The pied water tyrant is 12.5 to 13.5 cm long and weighs 11 to 16 g. Both sexes have prominent rictal bristles. Adult males are mostly white. They have a black hindcrown and nape, a mottled black and white back, black wings with small white tips on the tertials, and a black tail with small white tips. They have entirely white underparts. Females have brownish mixed with the black on the hindcrown, nape, and back. Both sexes have a dark iris, a sharply hooked black bill, and black legs and feet. Juveniles have the same pattern as adults but are brown where adults are black.
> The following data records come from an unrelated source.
(** uvmcopy() seen by two processes. *)
Lemma copy_owners k x y l :
  owner k x l -> owner k y l -> disjoint_procs k x y ->
  p_pagetable x <> 0 -> p_trapframe x <> 0 -> p_pagetable y <> 0 -> p_trapframe y <> 0 -> p_sz y = 0 ->
  exists r k' l', uvmcopy kend (p_pagetable x) (p_pagetable y) (p_sz x) k = Ret r k' /\
    owner k' x l' /\ proc_pages (phys k') x = proc_pages (phys k) x /\ keeps (p_pagetable x) (pgs (p_sz x)) (phys k) (phys k') /\
    tf_same (phys k) (phys k') (p_trapframe x) /\
    (forall a, (forall q, q ∈ proc_pages (phys k) y ++ l -> ~ in_page q a) -> load8 (phys k') a = load8 (phys k) a) /\
    ((r = 0 /\ owner k' (set_p_sz (p_sz x) y) l' /\ proc_pages (phys k') (set_p_sz (p_sz x) y) ++ l' ≡ₚ proc_pages (phys k) y ++ l /\
        copied (phys k) (p_pagetable x) (p_pagetable y) (pgs (p_sz x)) (phys k')) \/
     (r = -1 /\ owner k' y l' /\ proc_pages (phys k') y ++ l' ≡ₚ proc_pages (phys k) y ++ l /\ (length l <= 3 * pgs (p_sz x))%nat)).
Proof.
  intros Hox Hoy Hd Hpx Htx Hpy Hty Hsy. pose proof (ow_pages _ _ _ _ Hox) as Hndx.
  pose proof (pages_full k x l Hpx Htx) as Pgx. pose proof (pages_full k y l Hpy Hty) as Pgy.
  pose proof Hox as Hox'. apply owner_full in Hox' as (Hszx & Hokx & Hux & Hnix); [|done..].
  pose proof Hoy as Hoy'. apply owner_full in Hoy' as (Hszy & Hoky & Huy & Hniy); [|done..].
  rewrite Hsy in Huy, Hniy, Pgy. change (pgs 0) with 0%nat in *.
  assert (Hxl : forall q, q ∈ proc_pages (phys k) x -> q ∉ proc_pages (phys k) y ++ l).
  { intros q Hq. rewrite elem_of_app. intros [Hq'|Hq']; [by apply (Hd q)|]. apply NoDup_app in Hndx as (_ & Hdl & _). by apply (Hdl q). }
  assert (Hin : forall q, q ∈ upages (phys k) (p_pagetable x) (pgs (p_sz x)) ++ tp 2 (phys k) (p_pagetable x) -> q ∈ proc_pages (phys k) x).
  { intros q Hq. unfold proc_pages, space_pages. destruct (Z.eqb_spec (p_pagetable x) 0); [done|]. apply elem_of_app. by right. }
  destruct (uvmcopy_spec kend Hkend k (p_pagetable x) (p_pagetable y) (p_sz x) extra extra l Hszx Hux Huy) as (r & k' & l' & E & Hux' & Hkeep & Hr).
  { intros q Hq Hq'. apply (Hxl q); [by apply Hin|]. rewrite Pgy. right. unfold owns. rewrite !elem_of_app. auto. }
  assert (Hmv : exists n', moved k (p_pagetable y) 0 l k' n' l' /\ uspace kend k' (p_pagetable y) n' extra l') by (destruct Hr as [(_ & ? & ? & _)|(_ & ? & ? & _)]; eauto).
  destruct Hmv as (n' & [Hown Hm] & Huy').
  assert (Hm' : forall a, (forall q, q ∈ proc_pages (phys k) y ++ l -> ~ in_page q a) -> load8 (phys k') a = load8 (phys k) a).
  { intros a Ha. apply Hm. intros q Hq. apply Ha. rewrite Pgy. by right. }
  assert (Hsx : forall q a, q ∈ proc_pages (phys k) x -> page_ok q -> in_page q a -> load8 (phys k') a = load8 (phys k) a).
  { intros q a Hq Hokq Ha. apply Hm. intros z Hz. apply (page_not_self kend q z a); [done|exact (owns_ok kend _ _ _ _ _ _ Huy Hz)| |done].
    intros ->. apply (Hxl z Hq). rewrite Pgy. by right. }
  assert (Htfx : p_trapframe x ∈ proc_pages (phys k) x).
  { unfold proc_pages, tf_pages. destruct (Z.eqb_spec (p_trapframe x) 0); [done|]. left. }
  assert (Hl' : forall q, q ∈ l' -> q ∈ proc_pages (phys k) y ++ l).
  { intros q Hq. rewrite Pgy. right. rewrite <- Hown. unfold owns. rewrite !elem_of_app. auto. }
  exists r, k', l'. split; [done|].
  destruct (owner_change k x l k' l' Hox Hpx Htx (proj1 (us_wf _ _ _ _ _ _ Hux'))) as (Hox' & Hpgx & _).
  { intros q a Hq Ha. apply (Hsx q a); [|eapply (owns_ok kend); [exact Hux|]|done].
    - unfold proc_pages. apply elem_of_app. by right.
    - unfold space_pages in Hq. destruct (Z.eqb_spec (p_pagetable x) 0); [done|]. unfold owns. rewrite !elem_of_app in *. tauto. }
  { apply NoDup_app in Hndx as (Hnd1 & _ & _). apply NoDup_app. split; [done|]. split; [|apply Hux'].
    intros q Hq Hq'. apply (Hxl q Hq). by apply Hl'. }
  split; [done|]. split; [done|]. split; [done|]. split; [intros a Ha; by apply (Hsx (p_trapframe x))|]. split; [done|].
  assert (Hniy' : p_trapframe y ∉ owns k' (p_pagetable y) n' l') by (by rewrite Hown).
  destruct Hr as [(-> & Hu' & [Hown' _] & Hcp)|(-> & Hu' & [Hown' _] & Hlen)]; [left|right]; (split; [done|]).
  - assert (Hpg : proc_pages (phys k') (set_p_sz (p_sz x) y) ++ l' = p_trapframe y :: owns k' (p_pagetable y) (pgs (p_sz x)) l')
      by (by apply (pages_full k' (set_p_sz (p_sz x) y))).
    split; [|split; [by rewrite Hpg, Pgy, Hown'|done]]. apply owner_full; [done..|]. cbn [p_sz p_trapframe p_pagetable set_p_sz].
    split; [done|]. split; [done|]. split; [done|]. by rewrite Hown'.
  - pose proof (pages_full k' y l' Hpy Hty) as Pgy'. rewrite Hsy in Pgy'. change (pgs 0) with 0%nat in Pgy'.
    split; [|split; [by rewrite Pgy', Pgy, Hown'|done]]. apply owner_full; [done..|]. rewrite Hsy. change (pgs 0) with 0%nat.
    split; [done|]. split; [done|]. split; [done|]. by rewrite Hown'.
Qed.

(** ** The rest of fork() *)

(** The child's entry when fork() is done with it. *)
Definition hatched (p cwd : Z) (nm o : list Z) (y : proc) : proc :=
  set_p_state RUNNABLE (set_p_parent p (set_p_lock false (set_name nm (set_p_cwd cwd (set_p_ofile o y))))).

(** fork() from the copy of the descriptors on. *)
Definition fork_tail (p np : Z) (x : proc) : M st Z :=
  fork_files (Z.to_nat NOFILE) 0 np ;;
  let* cwd := on_fs (idup (p_cwd x)) in
  setpr np (set_p_cwd cwd) ;;
  setpr np (set_name (p_name x)) ;;
  let* pid := getpr np p_pid in
  release_p np ;;
  acquire_wait ;;
  setpr np (set_p_parent p) ;;
  release_wait ;;
  acquire_p np ;;
  setpr np (set_p_state RUNNABLE) ;;
  release_p np ;;
  ret pid.

(** The kernel with the files [ft] and the inode table [it]. *)
Definition with_files (ft : filest) (it : list inode) (s : st) : st := set_kfs (set_itable it (kfs s)) (set_kfile ft s).

Lemma set_wait_lock_upd b p f ps : set_wait_lock b (upd_proc p f ps) = upd_proc p f (set_wait_lock b ps).
Proof. done. Qed.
==Distribution and habitat==

The pied water tyrant has a disjunct distribution which has not been fully defined. Sources agree that it is found in eastern Panama, from northern and central Colombia into northwestern Venezuela, on Trinidad, and from eastern Colombia across northern Venezuela, the Guianas, and to the mouth of the Amazon in extreme northern Brazil. They differ regarding records outside those areas. The IOC, the Clements taxonomy, and the North American Classification Committee of the American Ornithological Society (AOS) do not list any other countries. BirdLife International (BLI) adds Aruba, Bonaire, Curaçao, Ecuador, and Peru as locations where the species is a resident. The IUCN, which generally uses BLI range data, lists it as resident in Ecuador and Peru and as a vagrant in Aruba, Bonaire, Sint Eustatius, and Curaçao. The Cornell Lab of Ornithology's Birds of the World cites refereed papers, other published works, and eBird data to note its minor presence in Ecuador and Peru. The South American Classification Committee of the AOS lists it as confirmed in Peru and present as a vagrant in Ecuador. Neither mention the other Caribbean islands.
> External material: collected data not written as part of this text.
(** With the inode open: the header, the table and the segments. *)
Lemma exec_open y it s1 ip i : on s ps y it k s1 -> bs_rep y true V ∅ [] [] -> opened s ps V R it k ip i -> live (f_sb (kfs s)) V ∅ i ->
  FsPath.walk (f_sb (kfs s)) V false (start_of path cwd) (elems path) = Some i ->
  exists r s', (let* r := on_fs (readi ip KernVar 0 sizeof_elfhdr) in
    let elf := snd r in
    if negb (fst r =? sizeof_elfhdr) then exec_bad kend 0 0 ip
    else if negb (elf_magic elf =? ELF_MAGIC) then exec_bad kend 0 0 ip
    else
      let* pagetable := proc_pagetable kend trampoline (curp ps) in
      if pagetable =? 0 then exec_bad kend 0 0 ip
      else
        let* r := exec_segments kend (Z.to_nat (elf_phnum elf)) pagetable ip (s32 (elf_phoff elf)) 0 in
        if negb (fst r) then exec_bad kend pagetable (snd r) ip
        else on_fs (iunlockput ip) ;; end_op_ ;; exec_stack kend path argv (elf_entry elf) pagetable (snd r)) s1 = Ret r s' /\
    exec_result s path args V R cwd l r s'.
Proof using Hpre Hkend Htramp.
  intros Hon HR Hop Hlv Hw. pose proof Hop as (_ & _ & Hdf & Hdev). set (X := nthZ inode0 it ip) in *.
  assert (Hprog : program s V path cwd = elf_image V X) by (unfold program; rewrite Hw; symmetry; by apply elf_image_fields).
  assert (Hfile : file_ok (f_sb (kfs s)) V X) by (apply (file_ok_fields V X (on_disk (f_sb (kfs s)) V i) Hdf); [exact Hdev|by apply Hpre]).
  destruct (run_readi s ps V it ip Hfile KernVar 0 sizeof_elfhdr y k s1 Hon HR I ltac:(done) ltac:(done)) as (y2 & s2 & R2 & Hon2 & HR2). fold X in R2, Hon2. cbn [returned kwritten] in R2, Hon2.
  erewrite bind_Ret by exact R2. cbv zeta. cbn [fst snd]. unfold elf_image in Hprog.
  assert (Hgive : program s V path cwd = None -> exists r s', exec_bad kend 0 0 ip s2 = Ret r s' /\ exec_result s path args V R cwd l r s').
  { intros Hn. destruct (exec_fail y2 it k s2 ip i 0 0 l Hon2 HR2 Hop Hlv) as (s' & k' & l' & E & Hc & Hsp); [left; split; [done|]; split; [apply Hpre|done]|].
    apply (exec_gives_up s2 k' l' 0 0 ip); [by exists s'|by rewrite Hn]. }
  destruct (Z.eqb_spec (read_len (i_size X) 0 sizeof_elfhdr) sizeof_elfhdr) as [Erl|Erl]; cbn [negb] in *; [|by apply Hgive].
  rewrite Erl in *. set (elf := fbytes V X 0 sizeof_elfhdr) in *. destruct (elf_magic elf =? ELF_MAGIC); cbn [negb] in *; [|by apply Hgive].
  pose proof (ep_owner _ _ _ _ _ _ _ _ Hpre) as Ho. pose proof Ho as Ho'. apply owner_full in Ho' as (_ & Htok & _ & _); [|apply Hpre..]. destruct (page_ok_addr kend Hkend _ Htok) as [Htfa Htfr].
  destruct (proc_pagetable_spec kend trampoline Hkend Htramp _ ps k s2 (curp ps) l Hon2 (ow_free _ _ _ _ Ho) Htfa Htfr) as (pt & s3 & k3 & l3 & E3 & Hon3 & Htp & Hm3).
  erewrite bind_Ret by exact E3. destruct Htp as [(Hpt & Hu3 & Hown3 & Hlen3)|(-> & Hk3 & Hl3 & Hlen3)].
  2: { cbn [Z.eqb]. destruct (exec_fail y2 it k3 s3 ip i 0 0 l3 Hon3 HR2) as (s' & k' & l' & E & Hc & Hsp); [by eapply opened_mem|done|by left|].
       apply (exec_gives_up s3 k' l' 0 0 ip); [by exists s'|]. rewrite Hprog. destruct (elf_segments _ _ _ _ _ _) as [[sz m]|]; [|done]. right. lia. }
  rewrite (proj2 (Z.eqb_neq _ _) Hpt). change 0%nat with (pgs 0) in Hu3, Hown3.
  destruct (exec_segments_spec kend Hkend s ps V it ip pt Hfile l3 (Z.to_nat (elf_phnum elf)) y2 k3 s3 (s32 (elf_phoff elf)) 0 (fun _ => None) l3 Hon3 HR2 ltac:(lia) Hu3)
    as ([ok sz] & y4 & k4 & s4 & l4 & E4 & Hon4 & HR4 & Hsz4 & Hu4 & Hmv4 & Hpost); [intros w Hw'; change (pgs 0) with 0%nat in Hw'; lia|intros w; by eapply no_bytes|lia|].
  erewrite bind_Ret by exact E4. cbn [fst snd] in *. assert (Hbu : built k l pt (pgs sz) k4 l4) by (eapply built_moved; [|exact Hu4|exact Hmv4]; by split).
  unfold seg_post in Hpost. cbn [fst snd] in Hpost. fold X in Hpost. destruct ok; cbn [negb].
  - destruct Hpost as (Hlen4 & m & Hseg & Hm). rewrite Hseg in Hprog. apply (exec_finish y4 it k4 s4 ip i pt sz l4 (elf_entry elf) m); try done; [by eapply opened_mem|lia].
  - destruct (exec_fail y4 it k4 s4 ip i pt sz l4 Hon4 HR4) as (s' & k' & l' & E & Hc & Hsp); [by eapply opened_mem|done|by right|].
    apply (exec_gives_up s4 k' l' pt sz ip); [by exists s'|]. rewrite Hprog. destruct (elf_segments _ _ _ _ _ _) as [[sz2 m2]|]; [|done]. right. lia.
Qed.

Lemma exec_spec : exists r s', exec kend trampoline path argv s = Ret r s' /\ exec_result s path args V R cwd l r s'.
Proof using Hpre Hkend Htramp.
  unfold exec, myproc. erewrite bind_Ret by reflexivity.
  assert (Hon0 : on s ps (store (kfs s)) (itable (kfs s)) k s) by (by split).
  destruct (bs_begin_op_ok _ _ (ep_store _ _ _ _ _ _ _ _ Hpre)) as (y1 & E1 & HR1).
  destruct (run_store s ps bs_begin_op _ _ _ s tt y1 Hon0 E1) as (s1 & R1 & Hon1). erewrite bind_Ret by exact R1.
  assert (Htr : tree_ok (fsat s ps (itable (kfs s)) k) V ∅).
  { destruct (ep_tree _ _ _ _ _ _ _ _ Hpre) as [Ha Hb]. split; [|exact Hb]. intros q Hq1 Hq2. by apply (dir_ok_sb (kfs s)), Ha. }
  assert (Ht : tab_ok unlocked (fsat s ps (itable (kfs s)) k) V R) by (by apply (tab_same unlocked (kfs s)); [..|apply Hpre]).
  destruct (run_namei s ps V R path cwd y1 (itable (kfs s)) k s1 Hon1) as (ip & y2 & it2 & s2 & R2 & Hon2 & HR2 & Hres); try done; try apply Hpre.
  erewrite bind_Ret by exact R2. destruct (FsPath.walk _ _ _ _ _) as [i|] eqn:Hw.
  - destruct Hres as [Ht2 Href2]. assert (Hip : (ip =? NULL) = false) by (destruct Href2 as (Hr & _); apply Z.eqb_neq; unfold NULL; lia). rewrite Hip.
    assert (Hlv : live (f_sb (kfs s)) V ∅ i) by (apply (walk_live V (kfs s) (elems path) (start_of path cwd)); [apply Hpre|apply Hpre|done]).
    destruct (run_ilock s ps V R y2 it2 k s2 ip i Hon2 HR2 Ht2 Href2 Hlv) as (y3 & it3 & s3 & R3 & Hon3 & HR3 & Hop). erewrite bind_Ret by exact R3.
    by apply (exec_open y3 it3 s3 ip i).
  - destruct Hres as [-> Ht2]. rewrite Z.eqb_refl. destruct (bs_end_op_ok y2 V [] HR2) as (y3 & V' & E3 & HR3 & HV').
    destruct (run_store s ps bs_end_op y2 it2 k s2 tt y3 Hon2 E3) as (s3 & R3 & Hon3). exists (-1), s3. split; [by erewrite bind_Ret by exact R3|].
    exists k, l. right. split; [done|]. split; [|split; [apply same_from; [apply Hpre|done|done]|unfold program; by rewrite Hw]].
    exists y3, it2, V'. split; [exact Hon3|]. split; [done|]. split; [done|]. by eapply on_tab.
Qed.
End Result.

(** C11: exec().  Given a path and fewer than MAXARG argument strings it
    returns the number of arguments, and then the process runs the program the
    path names: its memory is, byte for byte, the image the ELF file in the
    file system describes, below a guard page user code cannot reach and a
    stack that holds the strings and the array of their addresses; sp and a1
    point to the array, the program counter is the entry point, and the old
    space is on the free list.  Or it returns -1, and then the process is as
    before; that happens only if the path names no well-formed program, the
    arguments do not fit into a page, or memory for the image may be short.
    Either way it terminates, no page, inode reference or lock is lost, and no
    block of the file system changes. *)
Theorem exec_correct (s : st) path argv args V R cwd l : exec_pre s path argv args V R cwd l ->
  exists r s', exec kend trampoline path argv s = Ret r s' /\ exec_result s path args V R cwd l r s'.
Proof using Hkend Htramp. apply exec_spec. Qed.
End ExecTop.

(** ** exec("/a") *)

#[local] Existing Instance FsSample.fs_store.

Module ExecSample.
Definition fs (x : lst) : fsst lst := set_umem OneProc.k (file_fs PathSample.cwd_entry x).
Definition kernel (x : lst) : kst lst := Kst (fs x) OneProc.files OneProc.table Tiny.devices.
Definition path : list Z := [47; 97].

Section Image.
Context (V : Z -> list Z) (HV : forall b, ~ in_log 2 30 b -> V b = dblk PathSample.img b).

Lemma a_ptr j : bptr V PathSample.file_a j = if decide (j = 0) then 47 else 0.
Proof.
  unfold bptr. change (nthZ 0 (i_addrs PathSample.file_a) NDIRECT =? 0) with true. cbv iota zeta. destruct (Z.leb_spec j NDIRECT) as [Hj|Hj]; case_decide; subst; try done.
  cbn [PathSample.file_a i_addrs]. unfold nthZ. destruct (Z.ltb_spec j 0); [done|]. destruct (Z.to_nat j) as [|q] eqn:Eq; [lia|]. cbn [nth].
  destruct (nth_in_or_default q (repeat 0 12) 0) as [E| ->]; [by apply repeat_spec in E|done].
Qed.

Lemma a_bytes o : 0 <= o < 1024 -> fbyte V PathSample.file_a o = nthZ 0 PathSample.program o.
Proof using HV.
  intros Ho. unfold fbyte. assert (Eo : o / BSIZE = 0) by (unfold BSIZE; Z.div_mod_to_equations; lia). rewrite Eo. change (pidx 0) with 0. rewrite a_ptr, decide_True by done.
  rewrite HV by (unfold in_log; lia). rewrite PathSample.img_block. f_equal. unfold BSIZE. by rewrite Z.mod_small by lia.
Qed.

Lemma a_range off n : 0 <= off -> off + n <= 1024 -> fbytes V PathSample.file_a off n = (fun o => nthZ 0 PathSample.program o) <$> seqZ off n.
Proof using HV. intros H1 H2. unfold fbytes. apply list_fmap_ext. intros i o Ho%lookup_seqZ. apply a_bytes. lia. Qed.

Lemma a_ok : file_ok FsSample.sb V PathSample.file_a.
Proof using HV.
  split; [|done|].
  - split; try done.
    + intros j Hj. rewrite a_ptr. case_decide as Ej; [|done]. intros _. split; [done|]. split; [|split; [|split; [intros i; by rewrite lookup_empty|]]].
      * unfold used. change (BBLOCK 47 FsSample.sb) with 45. rewrite HV by (unfold in_log; lia). vm_compute. reflexivity.
      * split; [lia|unfold in_log; lia].
      * intros n Hn. rewrite FsSample.BBLOCK_sb by exact Hn. lia.
    + intros j j' _ _. rewrite !a_ptr. by repeat case_decide; subst.
  - intros o Ho. cbn in Ho. assert (Ho0 : o / BSIZE = 0) by (unfold BSIZE; Z.div_mod_to_equations; lia). rewrite Ho0. change (pidx 0) with 0. by rewrite a_ptr.
Qed.

Lemma a_walk : FsPath.walk FsSample.sb V false 1 (elems path) = Some 2.
Proof using HV.
  change (elems path) with [[97]]. cbn [FsPath.walk]. change FsSample.sb with PathSample.sb. rewrite PathSample.disk_root, PathSample.root_entries by exact HV. vm_compute. reflexivity.
Qed.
The pied water tyrant primarily inhabits freshwater marshes and the margins of lakes and ponds; it also occurs in nearby grasslands and gardens. In elevation it occurs mostly below 450 m but reaches 1000 m in Colombia.

==Behavior==
===General===

The pied water tyrant is described as "active and perky". It constantly flicks its tail down and up and often spreads it.

===Movement===

The pied water tyrant is generally regarded as a year-round resident.

===Feeding===

The pied water tyrant feeds on insects. It primarily forages singly or in somewhat separated pairs. It takes prey mostly in the open by gleaning from floating and emergent vegetation; it also takes prey from the water surface and open ground or jumps from the ground to snatch it in mid-air. It often is seen on low perches like fence posts and on floating vegetation and sometimes runs on the ground to capture prey.

===Breeding===

The pied water tyrant's breeding season has not been fully defined. It spans April to November in Colombia and Venezuela and June to October on Trinidad. Both sexes build the nest, a roundish ball with a side entrance near its top made from dried grass and leaves lined with feathers. It is placed at the end of a branch, on a stump, or in a small bush and often overhangs water. The clutch is two to three eggs that are white with a few brown spots. Both parents incubate the clutch and brood and provision nestlings. The incubation period and time to fledging are not known. Nests have been parasitized by the shiny cowbird (Molothrus bonariensis).

===Vocalization===

What is thought to be the pied water tyrant's song is "a slightly buzzy choo-wer over and over". Its calls include "a short, nasal dreéeap! [and] a soft pic like a bubble bursting". The dreéeap! call is usually made at dawn or dusk, and the bird sometimes jumps straight up as high as 1 m during it.

==Status==

The IUCN has assessed the pied water tyrant as being of Least Concern. It has a very large range; its estimated population of at least 500,000 mature individuals is believed to be decreasing. No immediate threats have been identified. It is considered overall fairly common to locally common, and common in Colombia and Venezuela.